Так получилось, и отпевал его. Четыре года назад похоронили Володю. Будь другим по натуре, жил бы ещё, а он склада Эрнеста Хемингуэя. Любил его книги и в бокс пошёл, следуя примеру Хемингуэя и его героев. Меры не знал – горел по жизни. Будучи в возрасте не давал себе никакой поблажки, ходил в спортзал, в спаррингах дрался с молодыми так, что с ним боялись связываться, взрывался и молотил всех. Пятьдесят пять, шестьдесят лет – старик для бокса, а по выплеску энергии – юноша. Приезжаем на встречу в Новосибирск. Ему под шестьдесят. Покупает катамаран, ещё что-то и тяжеленные сумки тащит. Я на вокзале попробовал – неподъёмные. На катамаране выходил в Бухтарминское море. Врачи строго-настрого наказали соблюдать послеоперационный режим, в противном случае обещали самые печальные последствия. Он чуть почувствовал себя здоровым, сразу начал активную жизнь: спортзал, походы в горы. Сына берёт, и вдвоём на катамаране идут на острова. А Бухтарма – это море. И красоты морские, и шторма нешуточные. Меня всё агитировал сходить с ним. Если Миша Ложкин, сокурсник, по сей день в хоккей с мужиками играет, но это в охотку, без надрыва. Как у русского мужика – по настроению в хоккей поиграл, в баньке попарился, парю рюмок на грудь принял. У Казанцева всегда всё по максимуму.

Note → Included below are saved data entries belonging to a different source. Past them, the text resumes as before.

(** A path of ordinary elements is clean. *)
Lemma cleanPath_plain l x : Forall plain_elem (l ++ [x]) ->
  cleanPath ("/" +:+ Join "/" (l ++ [x])) = "/" +:+ Join "/" (l ++ [x]) /\
  ends_in_slash ("/" +:+ Join "/" (l ++ [x])) = false.
Proof.
  intros HF. assert (ends_in_slash ("/" +:+ Join "/" (l ++ [x])) = false) as E.
  { destruct (Join_last "/" l x) as [p ->]. rewrite <- string_app_assoc.
    apply Forall_app in HF as [_ [(Hx & _ & _ & Hs) _]%Forall_cons]. by apply ends_plain. }
  split; [|exact E]. cbn [String.append] in *. unfold cleanPath. rewrite bool_decide_eq_false_2 by done.
  rewrite E. cbn [andb]. unfold path_clean. cbn [Split]. rewrite Ascii.eqb_refl.
  rewrite Split_Join; [|by destruct l|eapply Forall_impl; [exact HF|]; by intros e (_ & _ & _ & ?)].
  cbn [foldl]. unfold clean_step at 2. rewrite decide_True by auto. by rewrite clean_plain.
Qed.

(** *** Lines *)

Lemma ReadString_line l r : has newline l = false -> ReadString (l +:+ String newline r) = (l +:+ String newline "", Some r).
Proof.
  induction l as [|c l IH]; cbn [has String.append ReadString]; [done|].
  intros [Hc Hl]%orb_false_iff. by rewrite Hc, IH.
Qed.

(** What was read and what is left make up the input; a line has one newline, at
    its end; without a newline nothing is left. *)
Lemma ReadString_spec s l r : ReadString s = (l, r) ->
  match r with
  | Some r => s = l +:+ r /\ exists t, l = t +:+ String newline "" /\ has newline t = false
  | None => s = l /\ has newline s = false
  end.
Proof.
  revert l r. induction s as [|c s IH]; intros l r; cbn [ReadString]; [by intros [= <- <-]|].
  destruct (Ascii.eqb_spec c newline) as [->|Hc]; [intros [= <- <-]; split; [done|by exists ""]|].
  destruct (ReadString s) as [l' r'] eqn:E. intros [= <- <-]. specialize (IH l' r' eq_refl).
  assert (Ascii.eqb c newline = false) as Hc' by (by apply Ascii.eqb_neq).
  destruct r' as [r'|].
  - destruct IH as (-> & t & -> & Ht). split; [done|]. exists (String c t). cbn [has]. by rewrite Hc', Ht.
  - destruct IH as [-> Ht]. cbn [has]. by rewrite Hc', Ht.
Qed.

(** Decimal numbers have no newline. *)
Lemma digits_no_newline fuel n acc : 0 <= n -> has newline acc = false -> has newline (digits fuel n acc) = false.
Proof.
  revert n acc. assert (forall d, 0 <= d < 10 -> Ascii.eqb (digit d) newline = false) as Hd by (intros d Hd; ten_digits d).
  induction fuel as [|fuel IH]; intros n acc Hn Ha; [done|]. cbn [digits]. destruct (Z.ltb_spec n 10).
  - cbn [has]. by rewrite Hd, Ha by lia.
  - apply IH; [apply Z.div_pos; lia|]. cbn [has]. by rewrite Hd, Ha by (apply Z.mod_pos_bound; lia).
Qed.

Lemma Itoa_no_newline n : has newline (Itoa n) = false.
Proof.
  unfold Itoa. destruct (Z.ltb_spec n 0); [cbn [String.append has]|]; by rewrite ?digits_no_newline by (done || lia).
Qed.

Такие натуры, как Казанцев, живут на полную мощность всю дорогу, организм в конечном итоге не выдерживает. За спортивную жизнь столько было травм, переломов. И в драки серьёзные попадал. Это не прошло бесследно. Диагностировали онкологию. Сделали две операции. Вроде – всё хорошо. Необходим режим, а тлеть не для него. Много раз говорил Володе: остановись, остепенись. Года за два до смерти зазвал его к себе в Омск. В соборе была как раз моя неделя. Я рано утром в храм собираюсь, он со мной. Я служу, он в келье поспит, почитает, выйдет погулять по городу, зайдёт в храм, постоит, помолится.
– Хорошо здесь, у тебя, – скажет, – спокойно.
Дня четыре пожил, на большее не хватило. Несколько раз предлагал ему: давай, договорюсь, и поедешь в монастырь в Одессу (тогда на Украине было спокойно). Поживёшь среди монахов месяц-другой. Не будет ни чрезмерных физических нагрузок, ни моральных. Другой мир с размеренной жизнью. Будешь всё делать по воле Божьей и по силам. На службы ходить, в монастырском огороде ковыряться. Захотел – по Одессе погулял, или на море сходил, оно в пяти минутах. Да, соглашался Володя, хорошо бы вот так бы уехать, где тебя никто не знает, пожить без дерготни… И всё собирался. Мол, вот разделаюсь с кое-какими делами и махну. И прособирался.